The title of today's blog entry is not creative, but it is descriptive. With that, let's begin.
1. Oh, Honey: It's like I don't know you anymore.
I've learned some terrible things about honey this week. Let's start with the fact that
a lot of stuff that is sold as "honey" in supermarkets (three quarters of it, maybe) can't legally be called honey. This is because the honey has been been ultra-filtered to have the pollen removed from it, and the FDA has ruled that honey must contain pollen to legally be called honey. Now, whether or not honey has pollen in it most likely seems somewhat inconsequential from your perspective (why should you care if your honey has bits of flowers in it?), but don't be lulled into complacency. Without pollen in the honey, there is no way to trace the source of the honey, and this means there's no way to tell where your honey comes from. And you definitely want to know where your honey comes from, because--apparently--the cheapest honey around is from China, which is also where the most dangerous honey is from. Says
Food Safety News:
A third or more of all the honey consumed in the U.S. is likely to have been smuggled in from China and may be tainted with illegal antibiotics and heavy metals.
Yep. Evidently, Chinese honey is very often tainted with
chloramphenicol, which can cause fatal reactions in 1 in every 30,000 people. The
United States doesn't even let food animals eat the stuff! And then there are the heavy metals in the honey--it seems mom-and-pop beekeping operations in China have a pesky habit of using "
small, unlined, lead-soldered drums to collect and store [their] honey." This is no good, people. No good.
But how does contaminated Chinese honey get into the US of A, you ask? Especially if all the pollen has been filtered out of it--and if everybody knows it's poisonous? Simple: via (a)
negligence of the FDA, and (b)
honey laundering schemes (I kid you not--look, senator Schumer from my home state
made a whole stink about it last year). The United States has placed
steep tariffs on honey from China to dissuade their import; in response China has adopted the practice of routing its honey through other countries,
most recently India. Europe allows neither Chinese nor Indian honey to be imported...but America apparently has no problem with the Indian variety despite the well-known fact that much of it comes from China. America: land of the free and home of the brave honey eaters!
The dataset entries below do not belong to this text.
Inductive obs :=
| OStart
| OAccept (c : Z)               (* a control is taken from Windows *)
| ODeliver (cr : ChangeRequest) (* a request is handed to the handler *)
| OReport (c : Status)          (* a status of the handler is reported *)
| OFail (n : Z)                 (* the service gives up with an error number *)
| OExit (ec : exitCode)         (* the handler has returned *)
| OFinal (ec : exitCode)        (* the end is reported *)
| OSignal.                      (* [servicemain] is released *)

Inductive spec_step : spec → obs → spec → Prop :=
| spec_start : spec_step SNew OStart (SRun None (status_of Stopped))
| spec_accept c st : spec_step (SRun None st) (OAccept c) (SRun (Some c) st)
| spec_deliver c st :
    spec_step (SRun (Some c) st) (ODeliver {| Cmd := c; CurrentStatus := st |}) (SRun None st)
| spec_report p st c : spec_step (SRun p st) (OReport c) (SRun p c)
| spec_fail p st n :
    spec_step (SRun p st) (OFail n) (SEnd {| isSvcSpecific := true; ec_errno := n |})
| spec_exit p st ec : spec_step (SRun p st) (OExit ec) (SEnd ec)
| spec_final ec : spec_step (SEnd ec) (OFinal ec) SReported
| spec_signal : spec_step SReported OSignal SOver.

Definition accepted (os : list obs) : list Z :=
  omap (λ o, match o with OAccept c => Some c | _ => None end) os.
Definition delivered (os : list obs) : list ChangeRequest :=
  omap (λ o, match o with ODeliver cr => Some cr | _ => None end) os.
Definition reported (os : list obs) : list Status :=
  omap (λ o, match o with OReport c => Some c | _ => None end) os.
(** The status the service is known to be in: the last one reported. *)
Definition current (os : list obs) : Status := default (status_of Stopped) (last (reported os)).
Definition finals (os : list obs) : list exitCode :=
  omap (λ o, match o with OFinal ec => Some ec | _ => None end) os.

Lemma accepted_snoc os o : accepted (os ++ [o]) = accepted os ++ accepted [o].
Proof. apply omap_app. Qed.
Lemma delivered_snoc os o : delivered (os ++ [o]) = delivered os ++ delivered [o].
Proof. apply omap_app. Qed.
Lemma reported_snoc os o : reported (os ++ [o]) = reported os ++ reported [o].
Proof. apply omap_app. Qed.
Lemma finals_snoc os o : finals (os ++ [o]) = finals os ++ finals [o].
Proof. apply omap_app. Qed.
Lemma current_snoc os o :
  current (os ++ [o]) = match o with OReport c => c | _ => current os end.
Proof.
  unfold current. rewrite reported_snoc.
  destruct o; cbn; rewrite ?app_nil_r; try done. by rewrite last_snoc.
Qed.

(** What is known of the past in each state of the protocol: the requests handed
    over, the status, the end. *)
Definition undelivered (os : list obs) (t : spec) (k : list Z) : Prop :=
  accepted os = (Cmd <$> delivered os) ++ k ∧ (length k ≤ 1)%nat ∧
  match t with SNew => k = [] | SRun p _ => k = option_list p | _ => True end.

Lemma spec_fifo os t : exec spec_step SNew os t → ∃ k, undelivered os t k.
Proof.
  apply (exec_invariant spec_step (λ os t, ∃ k, undelivered os t k)).
  { exists []. split_and!; [done|simpl; lia|done]. }
  clear os t. intros os t o t' (k & Hk & Hl & Hp) Hs. unfold undelivered.
  rewrite accepted_snoc, delivered_snoc, fmap_app, Hk.
  inv Hs; cbn in *; subst; cbn in *; rewrite ?app_nil_r;
    (eexists; split; [first [by rewrite ?app_nil_r | by rewrite <- ?app_assoc]|]; simpl;
     split; [lia|done]).
Qed.

Lemma spec_current os t :
  exec spec_step SNew os t →
  match t with SNew => os = [] | SRun _ st => st = current os | _ => True end.
Proof.
  apply (exec_invariant spec_step (λ os t, match t with
    | SNew => os = [] | SRun _ st => st = current os | _ => True end)); [done|].
  clear os t. intros os t o t' Ht Hs.
  inv Hs; cbn in *; subst; rewrite ?current_snoc; done.
Qed.

Lemma spec_finals os t :
  exec spec_step SNew os t →
  length (finals os) = match t with SReported | SOver => 1%nat | _ => 0%nat end.
Proof.
  apply (exec_invariant spec_step (λ os t,
    length (finals os) = match t with SReported | SOver => 1%nat | _ => 0%nat end)); [done|].
  clear os t. intros os t o t' Ht Hs. rewrite finals_snoc, length_app, Ht. by inv Hs.
Qed.

(** ** The goroutines implement it *)
Section Protocol.
Context `{Win : Windows} `{Hand : Handler}.
Context (servicectlhandler : Z) (table : list SERVICE_TABLE_ENTRY).
Local Abbreviation stp := (step servicectlhandler table).

Definition observe (l : label) : option obs :=
  match l with
  | LStart => Some OStart
  | LAccept _ e => Some (if errno e =? 0 then OAccept (cmd e) else OFail (errno e))
  | LDeliver cr => Some (ODeliver cr)
  | LUpdate c (Err e) => Some (OFail (update_errno e))
  | LUpdate c _ => Some (OReport c)
  | LExit ec => Some (OExit ec)
  | LFinal ec => Some (OFinal ec)
  | LSet => Some OSignal
  | _ => None
  end.

(** The protocol state of the process. *)
Definition abs (s : sys) : spec :=
  match pc s with
  | RunWait => SNew
  | RunSelect l | RunUpdate l _ => SRun (if l_out l then Some (l_cmd l) else None) (l_status l)
  | RunBreak ec => SEnd ec
  | RunSet => SReported
  | RunDone => SOver
  end.

(** The invariant of [run]'s variables: exactly one of the two channel variables
    is nil, the exit code is untouched in the loop, and the handler exists as
    soon as the loop does. *)
Definition loop_ok (l : loop) : Prop :=
  l_ec l = {| isSvcSpecific := true; ec_errno := 0 |} ∧ l_in l = negb (l_out l).

Definition wf (s : sys) : Prop :=
  match pc s with
  | RunWait => hproc s = None ∧ hret s = NotReturned
  | RunSelect l | RunUpdate l _ => loop_ok l ∧ is_Some (hproc s)
  | _ => is_Some (hproc s)
  end.

Lemma wf_init o x t : wf (sys_init o x t).
Proof. done. Qed.

Lemma case_inch_ok l e r :
  loop_ok l → case_inch l e = Some r → l_out l = false ∧
  r = if errno e =? 0
      then inl {| l_status := l_status l; l_ec := l_ec l; l_cmd := cmd e; l_out := true;
                  l_in := false |}
      else inr {| isSvcSpecific := true; ec_errno := errno e |}.
Proof.
  intros [Hec Hin]. unfold case_inch, with_errno. rewrite Hin, Hec.
  destruct (l_out l); [done|]. cbn. intros [= <-]. done.
Qed.

Lemma case_outch_ok l cr l' :
  loop_ok l → case_outch l = Some (cr, l') →
  l_out l = true ∧ cr = {| Cmd := l_cmd l; CurrentStatus := l_status l |} ∧
  loop_ok l' ∧ l_out l' = false ∧ l_status l' = l_status l.
Proof.
  intros [Hec Hin]. unfold case_outch. destruct (l_out l); [|done]. by intros [= <- <-].
Qed.

Lemma case_changes_ok l c r :
  loop_ok l →
  match r with
  | Err e => case_changes l c r
             = inr {| isSvcSpecific := true; ec_errno := update_errno e |}
  | _ => ∃ l', case_changes l c r = inl l' ∧ loop_ok l' ∧ l_out l' = l_out l ∧
               l_cmd l' = l_cmd l ∧ l_status l' = c
  end.
Proof.
  intros [Hec Hin]. unfold case_changes, with_errno. rewrite Hec.
  destruct r; [eexists; by split_and!| |eexists; by split_and!]. done.
Qed.

Lemma updateStatus_no_panic x c ec o p o' : updateStatus x c ec o ≠ (Panic p, o').
Proof.
  intros E. pose proof (wp_run _ _ _ _ _ (updateStatus_run x c ec o) E) as (tr & _ & _ & Hif).
  destruct (h x =? 0); [by destruct Hif|]. destruct Hif as (rep & _ & Ho). by case_match.
Qed.

(** Inverts a step, with what the invariant says of its case of the select. *)
Ltac step_cases :=
  match goal with H : step _ _ _ _ _ |- _ => inv H end;
  repeat match goal with E : pc _ = _ |- _ => progress rewrite E in * end;
  try match goal with
      | W : loop_ok ?l ∧ _, E : case_inch ?l _ = Some _ |- _ =>
          destruct (case_inch_ok _ _ _ (proj1 W) E) as [? ->]
      | W : loop_ok ?l ∧ _, E : case_outch ?l = Some _ |- _ =>
          destruct (case_outch_ok _ _ _ (proj1 W) E) as (? & -> & ? & ? & ?)
      | W : loop_ok ?l ∧ _, E : updateStatus _ ?c _ _ = (?r, _) |- _ =>
          pose proof (case_changes_ok l c r (proj1 W))
      end.

(** Rewrites with the known values of the loop's variables. *)
Ltac loop_eqs :=
  repeat match goal with
  | E : ∃ _, _ |- _ => destruct E
  | E : _ ∧ _ |- _ => destruct E
  | E : pc _ = _ |- _ => progress rewrite E
  | E : l_out _ = _ |- _ => progress rewrite E
  | E : l_cmd _ = _ |- _ => progress rewrite E
  | E : l_status _ = _ |- _ => progress rewrite E
  | E : case_changes _ _ _ = _ |- _ => progress rewrite E; cbn
  end; cbn.

Lemma step_wf s l s' : wf s → stp s l s' → wf s'.
Proof.
  unfold wf. intros Hw Hs. step_cases; cbn in *; try done; try (by case_match);
    try (by destruct_and?); try (by case_match; destruct_and?; eauto).
  - destruct Hw as [[] ?]. by destruct (errno e =? 0).
  - destruct (pc s); destruct_and?; simplify_eq; eauto.
  - destruct (pc s); destruct_and?; simplify_eq; eauto.
  - destruct (pc s); destruct_and?; simplify_eq; eauto.
Qed.

Lemma reachable_wf o x t s : reachable stp (sys_init o x t) s → wf s.
Proof. apply reachable_invariant; [apply wf_init|apply step_wf]. Qed.

Lemma run_simulates : simulates stp spec_step observe (λ s t, wf s ∧ t = abs s).
Proof.
  intros s l s' t [Hw ->] Hs. exists (abs s').
  split; [split; [by eapply step_wf|done]|].
  unfold wf, abs in *. step_cases; cbn in *; try done; try (by constructor).
  - loop_eqs. done.
  - loop_eqs. destruct (errno e =? 0); constructor.
  - loop_eqs. constructor.
  - destruct r as [[]|e|p].
    + loop_eqs. constructor.
    + loop_eqs. constructor.
    + exfalso. by eapply updateStatus_no_panic.
Qed.

Abbreviation history ls := (observations observe ls).

Lemma history_spec o x t ls s :
  exec stp (sys_init o x t) ls s → wf s ∧ exec spec_step SNew (history ls) (abs s).
Proof.
  intros Hex.
  destruct (simulation_exec _ _ _ _ _ _ _ SNew run_simulates (conj (wf_init o x t) eq_refl) Hex)
    as (t' & [Hw ->] & Hsp). done.
Qed.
Which is all to say, I think the
Food Safety News report on honey laundering, where a lot of the above information comes from, is definitely worth a read.
From now on, I think I'll stick to honey I
purchase from local producers.
2. Ribses.
I've never eaten a McRib sandwich, and I have no intention of ever doing so. But I'm gathering from a lot of postings on Facebook, commercials on TV, and various internet articles, that the McRib is/was back on the market--for a limited time only (apparently,
you've missed your chance to eat one at this point). Two things I've read about the McRib have stuck with me, so I'm sharing them with you.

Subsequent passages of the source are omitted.